Lemma add_near (x y : float) (X Y W1 W2 k a1 a2 : R) :
  Binary64.is_finite x = true -> Binary64.is_finite y = true ->
  near (to_R x) X W1 k a1 -> near (to_R y) Y W2 k a2 ->
  Rabs X <= W1 -> Rabs Y <= W2 ->
  (W1 + W2) * (1 + k) + (a1 + a2) < bpow 971 ->
  Binary64.is_finite (x + y) = true /\
  near (to_R (x + y)) (X + Y) (W1 + W2)
       (k + bpow (-53) + k * bpow (-53)) ((a1 + a2) * (1 + bpow (-53)) + 0).
Proof.
  intros Fx Fy Hx Hy HX HY Hbig.
  pose proof (near_add _ _ _ _ _ _ _ _ _ Hx Hy) as Hs.
  pose proof (near_abs _ _ _ _ _ Hs) as As.
  pose proof (Rabs_triang X Y) as Ht.
  destruct (add_R x y Fx Fy) as [[Hf Hr]|[_ Hover]]; [|lra].
  split; [exact Hf|].
  apply near_round with (v := to_R x + to_R y).
  - exact Hs.
  - lra.
  - lra.
  - left; apply bpow_gt_0.
Qed.
End RoundedOperations.

(* ================================================================== *)
(** * The evaluator on binary64 against the formula of the specification *)

(** The evaluator runs eight rounded operations; the formula is over the
    reals.  What relates them is an error bound, stated for any square that
    the library computes within one unit in the last place, the product of
    [put_delta_iv] among them. *)
Section EvaluatorRounded.
Local Open Scope R_scope.

Lemma iv_spec_eq (delta rr fly atm : R) :
  iv_spec delta rr fly atm
  = atm + 2 * rr * (delta - / 2) + 16 * fly * ((delta - / 2) * (delta - / 2)).
Proof. unfold iv_spec; replace 0.5 with (/ 2) by lra; ring. Qed.

Lemma to_R_finite_nonzero (x : float) : to_R x <> 0 -> Binary64.is_finite x = true.
Proof.
  unfold to_R, Binary64.is_finite.
  destruct (Prim2SF x); cbn [SF2R]; intros H; try reflexivity; exfalso; apply H; reflexivity.
Qed.

(** The error of the evaluator, for any square within one unit in the last
    place: the eight roundings together move the value by at most [2^-50]
    of the sizes of the three terms. *)
Lemma evaluator_error (sq : float -> float) (delta rr fly atm : float) :
  sq_accurate sq ->
  Binary64.is_finite delta = true -> Binary64.is_finite rr = true ->
  Binary64.is_finite fly = true -> Binary64.is_finite atm = true ->
  0 <= to_R delta <= 1 ->
  Rabs (to_R rr) <= bpow 100 -> Rabs (to_R fly) <= bpow 100 ->
  Rabs (to_R atm) <= bpow 100 ->
  Binary64.is_finite (put_delta_iv_with sq delta rr fly atm) = true /\
  Rabs (to_R (put_delta_iv_with sq delta rr fly atm)
        - iv_spec (to_R delta) (to_R rr) (to_R fly) (to_R atm))
  <= bpow (-50) * (Rabs (to_R atm)
                   + Rabs (2 * to_R rr * (to_R delta - / 2))
                   + Rabs (16 * to_R fly * ((to_R delta - / 2) * (to_R delta - / 2))))
     + bpow (-960).
Proof.
  intros Hsq Fd Frr Ffly Fatm HD HR HF HA.
  rewrite iv_spec_eq.
  unfold put_delta_iv_with; cbn [add sub mul div of_int float_arith].
  set (D := to_R delta) in *. set (Q := to_R rr) in *.
  set (F := to_R fly) in *. set (A := to_R atm) in *.
  assert (F05 : Binary64.is_finite (lit 50 2) = true) by (vm_compute; reflexivity).
  assert (F2 : Binary64.is_finite (Binary64.of_Z 2) = true) by (vm_compute; reflexivity).
  assert (F16 : Binary64.is_finite (Binary64.of_Z 16) = true) by (vm_compute; reflexivity).
  pose proof (bpow_gt_0 (-53)) as Hu.
  pose proof (bpow_gt_0 (-1075)) as Heta.
  (* the offset from 0.5 *)
  set (D' := D - / 2).
  assert (HD' : Rabs D' <= / 2) by (apply Rabs_le; unfold D'; lra).
  destruct (sub_R delta (lit 50 2) Fd F05) as [[Fo Ho]|[_ Hov]].
  2:{ exfalso; rewrite to_R_half in Hov; fold D D' in Hov.
      assert (1 <= bpow 971) by num; lra. }
  rewrite to_R_half in Ho; fold D D' in Ho.
  set (o := (delta - lit 50 2)%float) in *.
  assert (No : near (to_R o) D' (Rabs D') (bpow (-53)) 0) by (unfold near; lra).
  assert (HO1 : Rabs (to_R o) <= 1).
  { pose proof (near_abs _ _ _ _ _ No) as H.
    assert (bpow (-53) * Rabs D' <= bpow (-53) * / 2)
      by (apply Rmult_le_compat_l; lra).
    assert (bpow (-53) <= 1) by num. lra. }
  (* 2 * rr *)
  assert (H2Q : Rabs (2 * Q) <= 2 * bpow 100).
  { rewrite Rabs_mult, (Rabs_pos_eq 2) by lra; lra. }
  destruct (mul_R (Binary64.of_Z 2) rr F2 Frr) as [[Fa Ha]|[_ Hov]].
  2:{ exfalso; rewrite to_R_two in Hov; fold Q in Hov.
      assert (2 * bpow 100 < bpow 971) by num; lra. }
  rewrite to_R_two in Ha; fold Q in Ha.
  set (a := (Binary64.of_Z 2 * rr)%float) in *.
  assert (Na : near (to_R a) (2 * Q) (Rabs (2 * Q)) (bpow (-53)) (bpow (-1075)))
    by exact Ha.
  (* 2 * rr * (delta - 0.5) *)
  destruct (mul_near a o (2 * Q) D' (bpow (-53)) (bpow (-1075)) (2 * bpow 100)
                     (bpow (-53)) 0 (/ 2) Fa Fo Na No H2Q HD'
                     ltac:(lra) ltac:(lra) ltac:(lra) ltac:(lra) ltac:(num))
    as [Fb Nb].
  set (b := (a * o)%float) in *. set (T1 := 2 * Q * D') in *.
  assert (HT1 : Rabs T1 <= bpow 100).
  { unfold T1; replace (bpow 100) with (2 * bpow 100 * / 2) by lra.
    apply Rabs_mul_le; assumption. }
  apply near_weaken with (k' := 7 / 2 * bpow (-53)) (a' := 2 * bpow (-1075)) in Nb;
    [|apply Rabs_pos|num|num].
  (* atm + ... *)
  assert (NA : near A A (Rabs A) (7 / 2 * bpow (-53)) 0).
  { apply near_weaken with (k := 0) (a := 0);
      [apply near_exact; apply Rabs_pos|apply Rabs_pos|lra|lra]. }
  destruct (add_near atm b A T1 (Rabs A) (Rabs T1) (7 / 2 * bpow (-53)) 0
                     (2 * bpow (-1075)) Fatm Fb NA Nb ltac:(lra) ltac:(lra)
                     ltac:(num))
    as [Fc Nc].
  set (c := (atm + b)%float) in *.
  (* the square of the offset *)
  destruct (Hsq o Fo HO1) as [Fq Hq].
  set (q := sq o) in *.
  pose proof (near_mul _ _ _ _ _ _ _ _ _ _ No No HD' HD'
                       ltac:(lra) ltac:(lra) ltac:(lra) ltac:(lra)) as Noo.
  assert (Nq : near (to_R q) (D' * D') (Rabs (D' * D'))
                    (9 / 2 * bpow (-53)) (bpow (-1074))).
  { assert (Hpos : 0 <= to_R o * to_R o) by nra.
    rewrite <- (Rabs_pos_eq _ Hpos) in Hq at 2.
    pose proof (near_round _ _ _ _ _ _ _ _ Noo ltac:(lra) Hq
                           ltac:(left; apply bpow_gt_0)) as H.
    apply near_weaken with (1 := H); [apply Rabs_pos|num|num]. }
  assert (HDD : Rabs (D' * D') <= / 4).
  { replace (/ 4) with (/ 2 * / 2) by lra; apply Rabs_mul_le; assumption. }
  (* 16 * fly *)
  assert (H16F : Rabs (16 * F) <= 16 * bpow 100).
  { rewrite Rabs_mult, (Rabs_pos_eq 16) by lra; lra. }
  destruct (mul_R (Binary64.of_Z 16) fly F16 Ffly) as [[Ff Hf]|[_ Hov]].
  2:{ exfalso; rewrite to_R_sixteen in Hov; fold F in Hov.
      assert (16 * bpow 100 < bpow 971) by num; lra. }
  rewrite to_R_sixteen in Hf; fold F in Hf.
  set (f := (Binary64.of_Z 16 * fly)%float) in *.
  assert (Nf : near (to_R f) (16 * F) (Rabs (16 * F)) (bpow (-53)) (bpow (-1075)))
    by exact Hf.
  (* 16 * fly * (delta - 0.5) ** 2 *)
  destruct (mul_near f q (16 * F) (D' * D') (bpow (-53)) (bpow (-1075))
                     (16 * bpow 100) (9 / 2 * bpow (-53)) (bpow (-1074)) (/ 4)
                     Ff Fq Nf Nq H16F HDD
                     ltac:(lra) ltac:(lra) ltac:(num) ltac:(num) ltac:(num))
    as [Fg Ng].
  set (g := (f * q)%float) in *. set (T2 := 16 * F * (D' * D')) in *.
  assert (HT2 : Rabs T2 <= 4 * bpow 100).
  { unfold T2; replace (4 * bpow 100) with (16 * bpow 100 * / 4) by lra.
    apply Rabs_mul_le; assumption. }
  apply near_weaken with (k' := 34 / 5 * bpow (-53)) (a' := bpow (-965)) in Ng;
    [|apply Rabs_pos|num|num].
  (* the sum *)
  apply near_weaken with (k' := 34 / 5 * bpow (-53)) (a' := 3 * bpow (-1075)) in Nc;
    [|pose proof (Rabs_pos A); pose proof (Rabs_pos T1); lra|num|num].
  pose proof (Rabs_triang A T1) as Htri.
  destruct (add_near c g (A + T1) T2 (Rabs A + Rabs T1) (Rabs T2)
                     (34 / 5 * bpow (-53)) (3 * bpow (-1075)) (bpow (-965))
                     Fc Fg Nc Ng ltac:(lra) ltac:(lra) ltac:(num))
    as [Fr Nr].
  split; [exact Fr|].
  apply near_weaken with (k' := bpow (-50)) (a' := bpow (-960)) in Nr;
    [exact Nr| |num|num].
  pose proof (Rabs_pos A); pose proof (Rabs_pos T1); pose proof (Rabs_pos T2); lra.
Qed.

= = = = =

§ **WORK TO COMPLETE**: Your reply is to repeat, unchanged, the lines above running from the one with "End RoundedOperations." up to and including the one with "the library computes".

§ **RESPONSE TO THIS TASK**:
End RoundedOperations.

(* ================================================================== *)
(** * The evaluator on binary64 against the formula of the specification *)

(** The evaluator runs eight rounded operations; the formula is over the
    reals.  What relates them is an error bound, stated for any square that
    the library computes within one unit in the last place, the product of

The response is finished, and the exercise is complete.